TASK STATEMENT:
In the entries below, find each line with the word "banner" and pull it out.

*** Opening RECORDS PROVIDED ***

(** ** Templates *)
Definition tpl (s : String.string) : bytes := (λ b, if bool_decide (b = Byte.x60) then Byte.x22 else b) <$> str s.
Definition lit (l : list String.string) : bytes := concat (tpl <$> l).
(** A template cut at its placeholders. *)
Fixpoint pieces (s : bytes) : list bytes :=
  match s with
  | [] => [[]]
  | b :: t =>
      match b, t with
      | Byte.x7b, Byte.x7d :: u => [] :: pieces u
      | _, _ => match pieces t with p :: ps => (b :: p) :: ps | [] => [[b]] end
      end
  end.
Fixpoint weave (ps args : list bytes) : bytes :=
  match ps, args with
  | p :: ps, a :: args => p ++ a ++ weave ps args
  | ps, _ => concat ps
  end.
(** [format!] *)
Definition format (l : list String.string) (args : list bytes) : bytes := weave (pieces (lit l)) args.

Definition str_of (v : json) (key : String.string) (d : bytes) : bytes := default d (as_str (at_key v key)).
Definition u64_of (v : json) (key : String.string) : bytes := dec (default 0 (as_u64 (at_key v key))).
Definition ok_class (b : bool) : bytes := if b then str "ok" else str "muted".
Definition is_unspent (c : json) : bool := bool_decide (as_str (at_key c "status") = Some (str "unspent")).
Definition dash : bytes := str "—".

Section site.
Context {E : Type}.

Definition layout (title : bytes) (chrome : Chrome) (body : bytes) (admin : bool) : bytes :=
  let nav_pages := concat ((λ p, format ["<a href=`/pages/{}`>{}</a>"]%string [escape_html p.1; escape_html p.2]) <$> ch_pages chrome) in
  let admin_link := if admin then lit ["<a class=`admin-link` href=`/admin`>admin</a>"]%string else [] in
  let banner :=
    if ch_sandbox chrome then lit
      ["<div class=`banner`><strong>Sandbox settlement.</strong> Bank wires are simulated ";
          "in-process; no fiat, securities or carbon instruments change hands.</div>"]%string
    else [] in
  format
    ["<!doctype html><html lang=`en`><head><meta charset=`utf-8`>";
        "<meta name=`viewport` content=`width=device-width,initial-scale=1`>";
        "<title>{} · ReFi Exchange</title>";
        "<link rel=`stylesheet` href=`/style.css`>";
        "<meta name=`description` content=`GNU Taler-style settlement over the unfer carbon-certificate ledger`>";
        "</head><body>{}";
        "<header class=`top`><a class=`brand` href=`/`><span class=`mark`>◈</span> ReFi Exchange</a>";
        "<nav><a href=`/`>Home</a><a href=`/registry`>Registry</a><a href=`/proofs`>Proofs</a><a href=`/api`>API</a>{}{}</nav>";
        "</header><main>{}</main>";
        "<footer><span>GNU Taler-style exchange adapter · unfer certificate ledger</span>";
        "<span class=`mono`>{}</span>";
        "<span><a href=`/pages/sandbox`>sandbox notice</a></span></footer>";
        "</body></html>"]%string
    [escape_html title; banner; nav_pages; admin_link; body; escape_html (ch_base_url chrome)].

Definition stat (label value hint : bytes) : bytes :=
  format
    ["<div class=`stat`><div class=`stat-label`>{}</div><div class=`stat-value`>{}</div><div class=`stat-hint`>{}</div></div>"]%string
    [escape_html label; escape_html value; escape_html hint].
Definition demo_links : bytes := str "## See [the **rules**

- [one](https://a/?q=1&r=2) and [two](http://b), not [three](ftp://c)
- `x < y` and **bold**".
Example pages_well_formed_witness :
  tidy demo_body = true ∧ well_formed (page_view demo_chrome (demo_page demo_body)) ∧
  frames (page_view demo_chrome (demo_page [Byte.x3c])) (markdown [Byte.x3c]).
Proof.
  split; [by vm_compute|].
  split; [apply (pages_well_formed (E:=Empty_set) demo_chrome (V_page (demo_page demo_body)) _ eq_refl); by vm_compute|].
  apply (pages_well_formed (E:=Empty_set) demo_chrome (V_page (demo_page [Byte.x3c])) _ eq_refl).
Defined.
(** The pages the service seeds and a body with links are tidy. *)
Example tidy_bodies : forallb (λ '(_, _, body), tidy body) seed_pages = true ∧ tidy demo_links = true.
Proof. by vm_compute. Qed.
(** The identifier the backend answers is the one value written as it is: it can
    open an element of its own. *)
Example doi_opens_element : ∃ html,
  render (E:=Empty_set) demo_chrome (V_proof_page (demo_detail (tpl "10.1/x`><script>alert(1)</script>"))) = Ok html ∧ ¬ well_formed html.
Proof. eexists. split; [reflexivity|]. vm_compute. discriminate. Qed.
(** A link inside the address of a link gives the element an attribute of the
    author's choice. *)
Example nested_link_adds_attribute :
  ¬ well_formed (page_view demo_chrome (demo_page (str "[a](https://x[b](https:// onmouseover=go x) )"))).
Proof. vm_compute. discriminate. Qed.
(** Shortening cuts at byte positions: text with a character across one of them
    ends the request. *)
Example short_panics : short (E:=Empty_set) (str "operator-été-lointain") = Panic.
Proof. vm_compute. reflexivity. Qed.
(** A proof that is not archived is paired with every certificate that has no
    provenance. *)
Example unarchived_proof_paired :
  let cert := obj [("cert_id", text "c1"); ("amount", JNum 5); ("status", text "unspent"); ("source", JNull)]%string in
  row_cell true [cert] (demo_proof Queued None (Some (str "m"))) = format ["<td>{}</td>"]%string [row_certificate cert].
Proof. vm_compute. reflexivity. Qed.
End RefiPages.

*** Closing RECORDS PROVIDED ***

RESULT OF THE EXERCISE:
  let banner :=
      ["<div class=`banner`><strong>Sandbox settlement.</strong> Bank wires are simulated ";
    [escape_html title; banner; nav_pages; admin_link; body; escape_html (ch_base_url chrome)].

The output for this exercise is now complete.